# DIRECTIONS FOR THIS TASK
Beneath this instruction is a listing. Transcribe from it only the stretch from the line with "intros Ha Hs" through the line with "rewrite /mdclog_attr_destroy. cbn", both end lines included, exactly as written.

# DATASET RECORDS
************
(* ===== verification/Api.v ===== *)
(** The public interface of src/mdclog.c: what each function does for its
    caller, with its error results.

    The first part has the life of an attribute object ([mdclog_attr_t]) and of
    the identity it hands over to the library; the second states the properties
    of the functions of Mdclog. *)

From S2P Require Import Prelude World Memory Libc Escape MdcIface Mdc JsonFormat Mdclog Within.

(** ** Attributes *)

(** The attribute object [a], with the string it owns. *)
Definition attr_at (w : world) (a : positive) (o : option (positive * list Z)) : Prop :=
  match o with
  | None => heap w !! a = Some (BAttr Null)
  | Some (b, s) =>
      heap w !! a = Some (BAttr (Ptr b 0)) ∧ heap w !! b = Some (cstr_block s) ∧ is_str s ∧ b ≠ a
  end.

Definition attr_foot (a : positive) (o : option (positive * list Z)) : gset positive :=
  {[a]} ∪ ident_foot o.

(** A string [mdclog_attr_set_ident] accepts. *)
Definition good_ident (s : list Z) : Prop := has_special s = false ∧ zlen s ≤ IDENTITY_MAX_LENGTH.

#[global] Instance good_ident_dec s : Decision (good_ident s).
Proof. rewrite /good_ident. apply _. Defined.

Section attributes.
Implicit Types (w : world) (o : option (positive * list Z)).

Lemma attr_at_head w a o : attr_at w a o → ∃ p, heap w !! a = Some (BAttr p).
Proof. destruct o as [[b s]|]; cbn; [intros (?&_)|intros ?]; by eauto. Qed.

Lemma wp_attr_set_ident a p ident s w (Q : Z → world → Prop) :
  heap w !! a = Some (BAttr p) → get_cstr (heap w) ident = Some s → zlen s ≤ INT_MAX → wf_heap w →
  (good_ident s → plan_ok (plan w) = true →
     Q 0 (with_heap (<[a := BAttr (Ptr (next w) 0)]> (<[next w := cstr_block s]> (heap w)))
            (malloc_world (cstr_block s) w))) →
  (good_ident s → plan_ok (plan w) = false →
     Q 0 (with_heap (<[a := BAttr Null]> (heap w)) (enomem_world w))) →
  (¬ good_ident s → Q (-1) (with_errno EINVAL w)) →
  wp (mdclog_attr_set_ident (Ptr a 0) ident) w Q.
Proof.
  intros Ha Hs Hl Hw H1 H2 H3. rewrite /mdclog_attr_set_ident. cbn [is_null].
  rewrite (get_cstr_not_null _ _ _ Hs). rewrite /good_ident in H1 H2 H3.
  apply wp_bind. step wp_contains_special; [done..|]. destruct (has_special s); cbn [Z.eqb negb].
  - apply wp_ret. cbn iota. wp_pure. apply wp_ret, H3. by intros [].
  - step wp_strlen; [done|]. apply wp_ret. destruct (Z.ltb_spec IDENTITY_MAX_LENGTH (zlen s)).
    + wp_pure. apply wp_ret, H3. intros [_ ?]. lia.
    + step wp_strdup; [done| |].
      * intros Hp. step wp_store_attr; [|by apply wp_ret, H1].
        rewrite /= lookup_insert_ne; [exact Ha|by eapply not_eq_sym, wf_heap_ne].
      * intros Hp. step wp_store_attr; [exact Ha|]. by apply wp_ret, H2.
Qed.

Lemma wp_attr_set_ident_null attr ident w (Q : Z → world → Prop) :
  attr = Null ∨ ident = Null → Q (-1) (with_errno EINVAL w) → wp (mdclog_attr_set_ident attr ident) w Q.
Proof.
  intros Hn HQ. rewrite /mdclog_attr_set_ident.
  destruct (is_null attr) eqn:Ha; [by do 2 wp_pure; apply wp_ret|].
  destruct (is_null ident) eqn:Hi; [by do 2 wp_pure; apply wp_ret|].
  by destruct Hn as [-> | ->].
Qed.

Lemma wp_attr_destroy a o w (Q : unit → world → Prop) :
  attr_at w a o →
  Q tt (with_heap (delete a (match o with Some (b, _) => delete b (heap w) | None => heap w end)) w) →
  wp (mdclog_attr_destroy (Ptr a 0)) w Q.
Proof.
  rewrite /mdclog_attr_destroy. cbn [is_null negb when].
  destruct o as [[b s]|]; cbn [attr_at].
  - intros (Ha & Hb & _ & Hne) HQ. step wp_load_attr; [done|]. cbn [is_null negb when].
    step wp_free; [done|]. eapply wp_free; [|exact HQ]. by rewrite /= lookup_delete_ne.
  - intros Ha HQ. step wp_load_attr; [done|]. cbn [is_null negb when]. wp_pure. by eapply wp_free.
Qed.
End attributes.

(** The code a program uses to name itself: the object is created, filled, handed
    over and destroyed. *)
Definition configure (ident : ptr) : M Z :=
  attr ← alloc (BAttrPtr wild);
  mdclog_attr_init attr ;;
  a ← load_attr_ptr attr;
  mdclog_attr_set_ident a ident ;;
  r ← mdclog_init a;
  mdclog_attr_destroy a ;;
  free attr ;;
  mret r.

Section lifecycle.
Implicit Types (w : world) (es : list ent) (lo : option positive) (io : option (positive * list Z)).

Lemma wp_attr_init v p w (Q : Z → world → Prop) :
  heap w !! v = Some (BAttrPtr p) → wf_heap w →
  (plan_ok (plan w) = true →
     Q 0 (with_heap (<[next w := BAttr Null]> (<[v := BAttrPtr (Ptr (next w) 0)]> (heap w)))
            (malloc_world (BAttr Null) w))) →
  (plan_ok (plan w) = false →
     Q (-1) (with_errno ENOMEM (with_heap (<[v := BAttrPtr Null]> (heap w)) (enomem_world w)))) →
  wp (mdclog_attr_init (Ptr v 0)) w Q.
Proof.
  intros Hv Hw H1 H2. rewrite /mdclog_attr_init. step wp_malloc; intros Hp.
  - assert (Hne : v ≠ next w) by by eapply wf_heap_ne.
    step wp_store_attr_ptr; [by rewrite /= lookup_insert_ne|]. cbn [is_null].
    step wp_load_attr_ptr; [apply lookup_insert_eq|].
    step wp_store_attr; [by rewrite /= lookup_insert_ne // lookup_insert_eq|].
    apply wp_ret. cbn. rewrite (insert_insert_ne _ v) // insert_insert_eq. by apply H1.
  - step wp_store_attr_ptr; [done|]. cbn [is_null]. wp_pure. by apply wp_ret, H2.
Qed.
************
# WRITTEN SOLUTION
  intros Ha Hs Hl Hw H1 H2 H3. rewrite /mdclog_attr_set_ident. cbn [is_null].
  rewrite (get_cstr_not_null _ _ _ Hs). rewrite /good_ident in H1 H2 H3.
  apply wp_bind. step wp_contains_special; [done..|]. destruct (has_special s); cbn [Z.eqb negb].
  - apply wp_ret. cbn iota. wp_pure. apply wp_ret, H3. by intros [].
  - step wp_strlen; [done|]. apply wp_ret. destruct (Z.ltb_spec IDENTITY_MAX_LENGTH (zlen s)).
    + wp_pure. apply wp_ret, H3. intros [_ ?]. lia.
    + step wp_strdup; [done| |].
      * intros Hp. step wp_store_attr; [|by apply wp_ret, H1].
        rewrite /= lookup_insert_ne; [exact Ha|by eapply not_eq_sym, wf_heap_ne].
      * intros Hp. step wp_store_attr; [exact Ha|]. by apply wp_ret, H2.
Qed.

Lemma wp_attr_set_ident_null attr ident w (Q : Z → world → Prop) :
  attr = Null ∨ ident = Null → Q (-1) (with_errno EINVAL w) → wp (mdclog_attr_set_ident attr ident) w Q.
Proof.
  intros Hn HQ. rewrite /mdclog_attr_set_ident.
  destruct (is_null attr) eqn:Ha; [by do 2 wp_pure; apply wp_ret|].
  destruct (is_null ident) eqn:Hi; [by do 2 wp_pure; apply wp_ret|].
  by destruct Hn as [-> | ->].
Qed.

Lemma wp_attr_destroy a o w (Q : unit → world → Prop) :
  attr_at w a o →
  Q tt (with_heap (delete a (match o with Some (b, _) => delete b (heap w) | None => heap w end)) w) →
  wp (mdclog_attr_destroy (Ptr a 0)) w Q.
Proof.
  rewrite /mdclog_attr_destroy. cbn [is_null negb when].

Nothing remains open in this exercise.